> _EXERCISE MATERIALS_
"""
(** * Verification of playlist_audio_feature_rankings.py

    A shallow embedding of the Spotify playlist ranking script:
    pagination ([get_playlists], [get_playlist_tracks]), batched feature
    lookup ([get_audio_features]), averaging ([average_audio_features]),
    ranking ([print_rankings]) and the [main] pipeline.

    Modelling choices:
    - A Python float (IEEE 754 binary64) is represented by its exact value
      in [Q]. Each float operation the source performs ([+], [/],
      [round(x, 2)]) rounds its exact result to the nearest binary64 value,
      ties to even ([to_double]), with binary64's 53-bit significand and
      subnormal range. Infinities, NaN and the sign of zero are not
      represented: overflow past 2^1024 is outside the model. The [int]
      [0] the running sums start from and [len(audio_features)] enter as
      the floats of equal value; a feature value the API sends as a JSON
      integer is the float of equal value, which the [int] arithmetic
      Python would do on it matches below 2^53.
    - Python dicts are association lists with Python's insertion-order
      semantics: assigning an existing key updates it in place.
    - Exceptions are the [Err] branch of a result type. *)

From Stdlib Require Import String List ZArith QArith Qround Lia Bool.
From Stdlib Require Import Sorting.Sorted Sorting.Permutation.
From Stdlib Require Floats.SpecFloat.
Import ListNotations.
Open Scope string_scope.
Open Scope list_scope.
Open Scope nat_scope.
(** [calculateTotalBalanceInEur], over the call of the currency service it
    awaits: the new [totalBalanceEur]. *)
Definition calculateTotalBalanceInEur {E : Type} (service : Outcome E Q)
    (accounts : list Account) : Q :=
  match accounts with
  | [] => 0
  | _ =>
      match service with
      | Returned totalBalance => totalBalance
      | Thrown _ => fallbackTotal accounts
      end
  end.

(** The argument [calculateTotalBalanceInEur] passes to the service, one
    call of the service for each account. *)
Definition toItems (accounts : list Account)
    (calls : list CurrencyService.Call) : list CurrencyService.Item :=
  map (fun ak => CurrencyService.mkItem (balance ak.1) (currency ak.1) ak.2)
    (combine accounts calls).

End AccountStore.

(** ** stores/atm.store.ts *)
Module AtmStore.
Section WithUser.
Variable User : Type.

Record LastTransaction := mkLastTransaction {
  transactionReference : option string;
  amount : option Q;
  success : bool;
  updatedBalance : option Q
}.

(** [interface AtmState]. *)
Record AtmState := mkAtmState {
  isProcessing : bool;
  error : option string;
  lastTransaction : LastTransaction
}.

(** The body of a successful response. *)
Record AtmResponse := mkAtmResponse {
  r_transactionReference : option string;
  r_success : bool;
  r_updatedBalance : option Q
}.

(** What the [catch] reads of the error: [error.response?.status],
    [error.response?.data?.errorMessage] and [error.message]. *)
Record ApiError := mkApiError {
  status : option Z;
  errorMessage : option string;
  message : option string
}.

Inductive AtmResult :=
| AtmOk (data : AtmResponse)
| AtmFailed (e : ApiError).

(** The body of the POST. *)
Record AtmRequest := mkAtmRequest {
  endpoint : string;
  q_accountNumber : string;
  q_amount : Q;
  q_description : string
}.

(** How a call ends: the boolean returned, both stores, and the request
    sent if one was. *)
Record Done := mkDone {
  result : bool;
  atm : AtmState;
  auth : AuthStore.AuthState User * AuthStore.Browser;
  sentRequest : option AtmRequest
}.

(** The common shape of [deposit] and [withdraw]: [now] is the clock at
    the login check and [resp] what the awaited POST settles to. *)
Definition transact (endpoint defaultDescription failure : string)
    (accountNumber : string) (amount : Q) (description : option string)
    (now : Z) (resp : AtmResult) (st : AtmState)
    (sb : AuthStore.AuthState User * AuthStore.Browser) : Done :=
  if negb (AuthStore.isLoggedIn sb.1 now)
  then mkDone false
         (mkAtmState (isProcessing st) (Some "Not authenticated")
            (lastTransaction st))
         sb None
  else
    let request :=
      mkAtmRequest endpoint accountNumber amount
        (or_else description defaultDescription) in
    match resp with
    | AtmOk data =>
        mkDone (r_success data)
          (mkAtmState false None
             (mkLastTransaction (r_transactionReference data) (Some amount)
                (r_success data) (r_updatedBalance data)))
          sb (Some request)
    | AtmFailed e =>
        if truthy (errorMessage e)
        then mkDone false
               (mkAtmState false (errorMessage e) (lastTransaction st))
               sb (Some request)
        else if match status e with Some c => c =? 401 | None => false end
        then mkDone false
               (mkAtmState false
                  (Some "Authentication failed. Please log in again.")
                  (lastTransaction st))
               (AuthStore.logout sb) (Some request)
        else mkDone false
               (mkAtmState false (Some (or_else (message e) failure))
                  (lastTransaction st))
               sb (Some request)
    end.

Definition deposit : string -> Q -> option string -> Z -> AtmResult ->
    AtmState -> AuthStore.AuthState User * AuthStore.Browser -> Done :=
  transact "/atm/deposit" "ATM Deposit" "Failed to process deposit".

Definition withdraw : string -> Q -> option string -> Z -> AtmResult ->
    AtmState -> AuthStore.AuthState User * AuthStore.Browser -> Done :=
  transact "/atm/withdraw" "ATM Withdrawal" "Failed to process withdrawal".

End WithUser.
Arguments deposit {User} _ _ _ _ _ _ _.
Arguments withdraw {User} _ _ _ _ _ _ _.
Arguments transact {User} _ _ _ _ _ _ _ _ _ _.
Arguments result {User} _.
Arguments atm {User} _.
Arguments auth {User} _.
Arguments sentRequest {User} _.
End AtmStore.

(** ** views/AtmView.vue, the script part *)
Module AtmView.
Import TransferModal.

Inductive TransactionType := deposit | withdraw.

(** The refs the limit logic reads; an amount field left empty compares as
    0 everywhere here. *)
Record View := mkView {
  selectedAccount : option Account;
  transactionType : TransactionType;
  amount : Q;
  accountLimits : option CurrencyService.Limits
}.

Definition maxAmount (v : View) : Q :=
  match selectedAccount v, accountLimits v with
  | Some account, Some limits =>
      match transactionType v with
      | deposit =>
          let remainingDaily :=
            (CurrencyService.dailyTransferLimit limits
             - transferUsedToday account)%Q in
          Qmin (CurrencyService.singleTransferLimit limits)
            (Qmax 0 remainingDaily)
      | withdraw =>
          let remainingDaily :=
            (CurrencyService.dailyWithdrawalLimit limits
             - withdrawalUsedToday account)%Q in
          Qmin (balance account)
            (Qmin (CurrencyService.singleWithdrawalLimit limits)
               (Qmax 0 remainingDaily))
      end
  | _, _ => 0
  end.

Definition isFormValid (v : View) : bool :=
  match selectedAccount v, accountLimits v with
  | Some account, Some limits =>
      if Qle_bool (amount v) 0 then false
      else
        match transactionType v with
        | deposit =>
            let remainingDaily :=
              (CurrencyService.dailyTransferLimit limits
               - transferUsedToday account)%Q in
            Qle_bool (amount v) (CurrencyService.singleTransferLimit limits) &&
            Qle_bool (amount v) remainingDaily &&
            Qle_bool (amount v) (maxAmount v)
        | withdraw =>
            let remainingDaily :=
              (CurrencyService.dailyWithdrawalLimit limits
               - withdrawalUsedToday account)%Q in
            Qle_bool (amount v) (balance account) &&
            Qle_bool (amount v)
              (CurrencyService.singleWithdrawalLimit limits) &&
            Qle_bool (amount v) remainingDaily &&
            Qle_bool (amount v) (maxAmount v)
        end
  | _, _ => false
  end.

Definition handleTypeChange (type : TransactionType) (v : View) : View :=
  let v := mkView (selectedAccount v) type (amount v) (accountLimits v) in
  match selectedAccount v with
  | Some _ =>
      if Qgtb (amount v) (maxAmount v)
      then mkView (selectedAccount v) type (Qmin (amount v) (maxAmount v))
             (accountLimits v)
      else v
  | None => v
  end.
"""
"""
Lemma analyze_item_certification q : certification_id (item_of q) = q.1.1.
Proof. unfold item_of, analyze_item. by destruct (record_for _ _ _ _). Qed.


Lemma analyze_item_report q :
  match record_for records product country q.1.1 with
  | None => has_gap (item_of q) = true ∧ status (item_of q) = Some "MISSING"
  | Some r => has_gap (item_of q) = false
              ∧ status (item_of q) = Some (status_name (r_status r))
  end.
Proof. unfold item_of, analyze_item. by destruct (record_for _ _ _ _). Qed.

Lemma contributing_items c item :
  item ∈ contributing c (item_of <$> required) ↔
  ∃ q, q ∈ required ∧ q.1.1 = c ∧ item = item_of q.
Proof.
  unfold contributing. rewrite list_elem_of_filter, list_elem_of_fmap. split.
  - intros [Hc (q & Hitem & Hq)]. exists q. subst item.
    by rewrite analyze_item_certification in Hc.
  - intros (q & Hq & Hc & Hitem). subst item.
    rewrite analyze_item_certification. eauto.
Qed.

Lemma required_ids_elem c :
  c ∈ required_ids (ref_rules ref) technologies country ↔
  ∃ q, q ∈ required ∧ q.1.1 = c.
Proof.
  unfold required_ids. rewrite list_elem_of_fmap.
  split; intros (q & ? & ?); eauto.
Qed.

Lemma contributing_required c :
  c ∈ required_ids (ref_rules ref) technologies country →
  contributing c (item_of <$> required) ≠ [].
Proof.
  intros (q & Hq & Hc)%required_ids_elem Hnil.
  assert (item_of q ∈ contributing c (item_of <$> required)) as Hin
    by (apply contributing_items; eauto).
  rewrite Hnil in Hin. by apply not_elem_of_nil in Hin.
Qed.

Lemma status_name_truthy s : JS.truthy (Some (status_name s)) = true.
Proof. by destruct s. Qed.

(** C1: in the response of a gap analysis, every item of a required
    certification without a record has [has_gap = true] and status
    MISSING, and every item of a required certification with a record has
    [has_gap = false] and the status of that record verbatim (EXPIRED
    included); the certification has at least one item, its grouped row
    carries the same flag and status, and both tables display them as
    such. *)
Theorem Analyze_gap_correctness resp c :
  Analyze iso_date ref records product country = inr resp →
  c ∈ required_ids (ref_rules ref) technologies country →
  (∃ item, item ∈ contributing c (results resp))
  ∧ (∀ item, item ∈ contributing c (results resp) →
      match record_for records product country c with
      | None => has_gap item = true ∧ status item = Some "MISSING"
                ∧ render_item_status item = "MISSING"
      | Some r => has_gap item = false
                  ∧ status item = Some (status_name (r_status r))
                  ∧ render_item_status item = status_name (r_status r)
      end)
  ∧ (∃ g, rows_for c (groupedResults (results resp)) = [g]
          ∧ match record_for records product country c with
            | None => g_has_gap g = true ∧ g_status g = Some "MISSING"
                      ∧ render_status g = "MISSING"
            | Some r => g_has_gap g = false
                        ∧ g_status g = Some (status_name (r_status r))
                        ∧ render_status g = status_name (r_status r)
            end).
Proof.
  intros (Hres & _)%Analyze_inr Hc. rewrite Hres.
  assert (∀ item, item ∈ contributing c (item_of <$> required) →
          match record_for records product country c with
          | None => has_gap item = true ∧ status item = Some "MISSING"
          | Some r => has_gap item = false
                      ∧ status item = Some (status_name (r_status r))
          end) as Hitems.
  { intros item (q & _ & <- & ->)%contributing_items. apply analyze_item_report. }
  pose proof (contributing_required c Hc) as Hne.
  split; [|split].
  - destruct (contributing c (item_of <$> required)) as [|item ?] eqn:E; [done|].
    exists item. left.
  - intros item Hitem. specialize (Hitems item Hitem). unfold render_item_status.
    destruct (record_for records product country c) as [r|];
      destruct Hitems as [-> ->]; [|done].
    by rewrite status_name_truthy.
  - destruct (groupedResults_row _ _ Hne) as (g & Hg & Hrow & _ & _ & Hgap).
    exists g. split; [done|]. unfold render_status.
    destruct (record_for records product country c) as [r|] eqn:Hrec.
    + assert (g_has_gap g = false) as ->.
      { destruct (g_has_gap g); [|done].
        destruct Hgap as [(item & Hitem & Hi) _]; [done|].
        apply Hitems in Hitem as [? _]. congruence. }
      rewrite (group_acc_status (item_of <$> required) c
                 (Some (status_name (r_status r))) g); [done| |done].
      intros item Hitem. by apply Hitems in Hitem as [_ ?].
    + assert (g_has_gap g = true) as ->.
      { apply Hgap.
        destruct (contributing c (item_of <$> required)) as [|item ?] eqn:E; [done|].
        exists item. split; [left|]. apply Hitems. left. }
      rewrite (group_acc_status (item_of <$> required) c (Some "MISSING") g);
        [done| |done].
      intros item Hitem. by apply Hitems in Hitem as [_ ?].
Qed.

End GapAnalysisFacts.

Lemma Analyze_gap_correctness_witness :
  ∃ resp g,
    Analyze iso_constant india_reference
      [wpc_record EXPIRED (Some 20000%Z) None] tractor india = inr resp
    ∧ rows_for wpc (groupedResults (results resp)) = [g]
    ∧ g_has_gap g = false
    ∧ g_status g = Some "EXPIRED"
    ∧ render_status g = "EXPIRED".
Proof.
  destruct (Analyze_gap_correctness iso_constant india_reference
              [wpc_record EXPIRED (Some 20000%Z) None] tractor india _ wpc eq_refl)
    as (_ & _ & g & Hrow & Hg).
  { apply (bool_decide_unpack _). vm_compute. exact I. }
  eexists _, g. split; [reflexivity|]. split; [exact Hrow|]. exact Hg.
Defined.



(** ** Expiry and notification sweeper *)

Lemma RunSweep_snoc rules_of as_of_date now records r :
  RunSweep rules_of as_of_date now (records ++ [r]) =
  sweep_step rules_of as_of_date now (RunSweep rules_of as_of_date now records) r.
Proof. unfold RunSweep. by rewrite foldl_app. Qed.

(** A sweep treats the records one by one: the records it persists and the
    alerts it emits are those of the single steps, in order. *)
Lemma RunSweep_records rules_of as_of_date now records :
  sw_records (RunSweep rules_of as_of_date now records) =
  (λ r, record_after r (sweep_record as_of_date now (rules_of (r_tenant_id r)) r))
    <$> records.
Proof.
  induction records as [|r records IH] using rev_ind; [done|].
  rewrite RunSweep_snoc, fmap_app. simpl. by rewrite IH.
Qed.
"""
"""
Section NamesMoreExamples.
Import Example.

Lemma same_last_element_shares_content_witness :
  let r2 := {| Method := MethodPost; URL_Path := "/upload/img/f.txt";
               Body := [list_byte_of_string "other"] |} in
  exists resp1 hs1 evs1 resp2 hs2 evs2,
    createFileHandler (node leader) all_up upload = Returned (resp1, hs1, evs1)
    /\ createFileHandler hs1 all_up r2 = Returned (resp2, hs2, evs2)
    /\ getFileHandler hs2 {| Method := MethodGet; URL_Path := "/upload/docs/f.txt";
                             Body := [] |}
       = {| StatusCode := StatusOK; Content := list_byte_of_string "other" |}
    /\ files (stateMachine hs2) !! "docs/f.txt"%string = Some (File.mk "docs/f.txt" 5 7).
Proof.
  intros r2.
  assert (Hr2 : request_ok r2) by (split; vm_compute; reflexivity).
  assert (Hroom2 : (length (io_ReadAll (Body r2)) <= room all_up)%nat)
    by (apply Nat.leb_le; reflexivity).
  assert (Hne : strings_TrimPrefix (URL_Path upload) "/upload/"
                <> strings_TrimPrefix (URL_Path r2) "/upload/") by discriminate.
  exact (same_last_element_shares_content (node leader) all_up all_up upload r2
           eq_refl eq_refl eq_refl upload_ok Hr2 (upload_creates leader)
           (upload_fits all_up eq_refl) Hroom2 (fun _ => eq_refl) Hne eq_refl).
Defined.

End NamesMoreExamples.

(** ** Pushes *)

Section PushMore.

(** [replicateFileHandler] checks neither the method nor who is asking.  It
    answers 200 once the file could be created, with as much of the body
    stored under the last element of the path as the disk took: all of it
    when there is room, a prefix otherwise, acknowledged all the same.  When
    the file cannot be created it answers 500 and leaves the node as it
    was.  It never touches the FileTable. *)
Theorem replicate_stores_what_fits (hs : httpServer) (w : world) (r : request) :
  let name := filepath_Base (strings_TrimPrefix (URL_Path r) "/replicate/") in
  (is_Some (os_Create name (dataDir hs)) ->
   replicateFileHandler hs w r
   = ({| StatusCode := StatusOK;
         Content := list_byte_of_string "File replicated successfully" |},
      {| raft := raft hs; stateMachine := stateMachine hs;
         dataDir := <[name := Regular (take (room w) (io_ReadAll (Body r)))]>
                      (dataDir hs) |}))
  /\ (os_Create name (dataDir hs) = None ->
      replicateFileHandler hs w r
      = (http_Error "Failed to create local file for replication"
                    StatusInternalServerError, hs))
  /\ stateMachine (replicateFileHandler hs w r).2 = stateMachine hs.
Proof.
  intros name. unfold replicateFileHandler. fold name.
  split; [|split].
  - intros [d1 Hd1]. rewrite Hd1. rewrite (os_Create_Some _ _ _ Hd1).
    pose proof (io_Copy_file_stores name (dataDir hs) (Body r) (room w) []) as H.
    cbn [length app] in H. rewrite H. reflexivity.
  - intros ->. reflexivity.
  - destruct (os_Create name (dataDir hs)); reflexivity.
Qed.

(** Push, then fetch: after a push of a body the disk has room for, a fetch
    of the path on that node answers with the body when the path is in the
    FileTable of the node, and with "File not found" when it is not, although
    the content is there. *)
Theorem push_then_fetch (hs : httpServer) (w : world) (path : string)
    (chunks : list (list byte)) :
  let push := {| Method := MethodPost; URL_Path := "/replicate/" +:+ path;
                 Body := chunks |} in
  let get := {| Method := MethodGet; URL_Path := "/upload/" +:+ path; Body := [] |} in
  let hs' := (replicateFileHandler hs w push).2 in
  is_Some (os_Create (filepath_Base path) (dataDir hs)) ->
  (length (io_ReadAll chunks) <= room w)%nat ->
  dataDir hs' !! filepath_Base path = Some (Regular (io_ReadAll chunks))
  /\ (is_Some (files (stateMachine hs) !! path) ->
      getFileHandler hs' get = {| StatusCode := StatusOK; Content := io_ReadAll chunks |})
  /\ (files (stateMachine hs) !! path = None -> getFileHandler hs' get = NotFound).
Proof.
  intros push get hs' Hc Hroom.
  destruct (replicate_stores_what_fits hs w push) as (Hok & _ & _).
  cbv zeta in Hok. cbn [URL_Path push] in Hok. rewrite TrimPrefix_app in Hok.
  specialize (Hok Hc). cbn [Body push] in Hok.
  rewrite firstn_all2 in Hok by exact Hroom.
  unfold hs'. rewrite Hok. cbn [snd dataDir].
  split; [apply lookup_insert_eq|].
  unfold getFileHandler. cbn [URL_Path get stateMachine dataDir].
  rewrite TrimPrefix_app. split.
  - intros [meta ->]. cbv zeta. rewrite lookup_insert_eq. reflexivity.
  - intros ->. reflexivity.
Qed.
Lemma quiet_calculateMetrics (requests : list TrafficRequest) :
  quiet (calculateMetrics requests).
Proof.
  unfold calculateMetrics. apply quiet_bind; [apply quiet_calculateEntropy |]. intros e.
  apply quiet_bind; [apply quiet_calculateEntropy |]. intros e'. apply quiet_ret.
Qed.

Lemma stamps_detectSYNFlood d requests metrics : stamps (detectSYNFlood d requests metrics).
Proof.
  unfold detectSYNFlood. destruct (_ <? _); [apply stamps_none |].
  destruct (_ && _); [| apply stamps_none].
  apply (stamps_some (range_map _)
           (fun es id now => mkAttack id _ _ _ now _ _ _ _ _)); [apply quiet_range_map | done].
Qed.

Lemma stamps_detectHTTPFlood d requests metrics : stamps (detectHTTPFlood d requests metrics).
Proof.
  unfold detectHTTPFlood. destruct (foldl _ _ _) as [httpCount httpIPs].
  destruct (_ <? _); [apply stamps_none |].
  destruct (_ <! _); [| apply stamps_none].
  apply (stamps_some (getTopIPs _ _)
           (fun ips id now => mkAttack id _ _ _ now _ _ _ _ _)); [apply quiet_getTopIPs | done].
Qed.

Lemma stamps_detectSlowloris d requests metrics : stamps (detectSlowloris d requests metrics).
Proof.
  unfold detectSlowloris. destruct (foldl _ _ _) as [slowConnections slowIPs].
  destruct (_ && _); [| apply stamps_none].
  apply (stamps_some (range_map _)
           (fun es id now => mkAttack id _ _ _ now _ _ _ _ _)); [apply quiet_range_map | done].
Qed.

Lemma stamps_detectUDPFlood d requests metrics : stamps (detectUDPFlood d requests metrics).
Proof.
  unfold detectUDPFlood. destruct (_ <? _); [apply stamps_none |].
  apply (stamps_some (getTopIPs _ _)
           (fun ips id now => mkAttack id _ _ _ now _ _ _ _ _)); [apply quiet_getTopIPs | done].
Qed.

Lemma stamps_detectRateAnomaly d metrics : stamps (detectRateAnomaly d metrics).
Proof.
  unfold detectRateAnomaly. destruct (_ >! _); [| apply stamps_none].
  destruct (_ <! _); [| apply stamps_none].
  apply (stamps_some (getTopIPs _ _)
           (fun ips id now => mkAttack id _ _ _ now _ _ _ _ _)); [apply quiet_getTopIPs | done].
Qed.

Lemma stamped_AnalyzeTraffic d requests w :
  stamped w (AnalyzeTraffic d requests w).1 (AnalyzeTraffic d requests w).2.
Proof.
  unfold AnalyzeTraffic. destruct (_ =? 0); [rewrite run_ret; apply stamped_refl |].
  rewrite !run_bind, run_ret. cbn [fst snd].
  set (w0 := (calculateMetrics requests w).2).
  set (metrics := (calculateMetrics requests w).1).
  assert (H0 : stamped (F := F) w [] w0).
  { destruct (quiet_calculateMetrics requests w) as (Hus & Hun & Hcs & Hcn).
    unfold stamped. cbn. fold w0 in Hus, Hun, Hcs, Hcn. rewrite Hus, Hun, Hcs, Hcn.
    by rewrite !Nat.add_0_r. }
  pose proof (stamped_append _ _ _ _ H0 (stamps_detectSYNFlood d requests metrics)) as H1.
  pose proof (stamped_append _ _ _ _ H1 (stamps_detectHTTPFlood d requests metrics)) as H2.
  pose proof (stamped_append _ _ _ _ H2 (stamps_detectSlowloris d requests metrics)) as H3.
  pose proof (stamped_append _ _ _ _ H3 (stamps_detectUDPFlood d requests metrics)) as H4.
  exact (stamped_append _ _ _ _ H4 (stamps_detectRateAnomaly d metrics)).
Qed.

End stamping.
"""
> _AIM OF THE TASK_
For the lines above, output exactly those from the line containing "unfold calculateMetrics. apply" through the line containing "set (w0 := (calculateMetrics", and skip the others.

> _REPLY TO THE TASK_
  unfold calculateMetrics. apply quiet_bind; [apply quiet_calculateEntropy |]. intros e.
  apply quiet_bind; [apply quiet_calculateEntropy |]. intros e'. apply quiet_ret.
Qed.

Lemma stamps_detectSYNFlood d requests metrics : stamps (detectSYNFlood d requests metrics).
Proof.
  unfold detectSYNFlood. destruct (_ <? _); [apply stamps_none |].
  destruct (_ && _); [| apply stamps_none].
  apply (stamps_some (range_map _)
           (fun es id now => mkAttack id _ _ _ now _ _ _ _ _)); [apply quiet_range_map | done].
Qed.

Lemma stamps_detectHTTPFlood d requests metrics : stamps (detectHTTPFlood d requests metrics).
Proof.
  unfold detectHTTPFlood. destruct (foldl _ _ _) as [httpCount httpIPs].
  destruct (_ <? _); [apply stamps_none |].
  destruct (_ <! _); [| apply stamps_none].
  apply (stamps_some (getTopIPs _ _)
           (fun ips id now => mkAttack id _ _ _ now _ _ _ _ _)); [apply quiet_getTopIPs | done].
Qed.

Lemma stamps_detectSlowloris d requests metrics : stamps (detectSlowloris d requests metrics).
Proof.
  unfold detectSlowloris. destruct (foldl _ _ _) as [slowConnections slowIPs].
  destruct (_ && _); [| apply stamps_none].
  apply (stamps_some (range_map _)
           (fun es id now => mkAttack id _ _ _ now _ _ _ _ _)); [apply quiet_range_map | done].
Qed.

Lemma stamps_detectUDPFlood d requests metrics : stamps (detectUDPFlood d requests metrics).
Proof.
  unfold detectUDPFlood. destruct (_ <? _); [apply stamps_none |].
  apply (stamps_some (getTopIPs _ _)
           (fun ips id now => mkAttack id _ _ _ now _ _ _ _ _)); [apply quiet_getTopIPs | done].
Qed.

Lemma stamps_detectRateAnomaly d metrics : stamps (detectRateAnomaly d metrics).
Proof.
  unfold detectRateAnomaly. destruct (_ >! _); [| apply stamps_none].
  destruct (_ <! _); [| apply stamps_none].
  apply (stamps_some (getTopIPs _ _)
           (fun ips id now => mkAttack id _ _ _ now _ _ _ _ _)); [apply quiet_getTopIPs | done].
Qed.

Lemma stamped_AnalyzeTraffic d requests w :
  stamped w (AnalyzeTraffic d requests w).1 (AnalyzeTraffic d requests w).2.
Proof.
  unfold AnalyzeTraffic. destruct (_ =? 0); [rewrite run_ret; apply stamped_refl |].
  rewrite !run_bind, run_ret. cbn [fst snd].
  set (w0 := (calculateMetrics requests w).2).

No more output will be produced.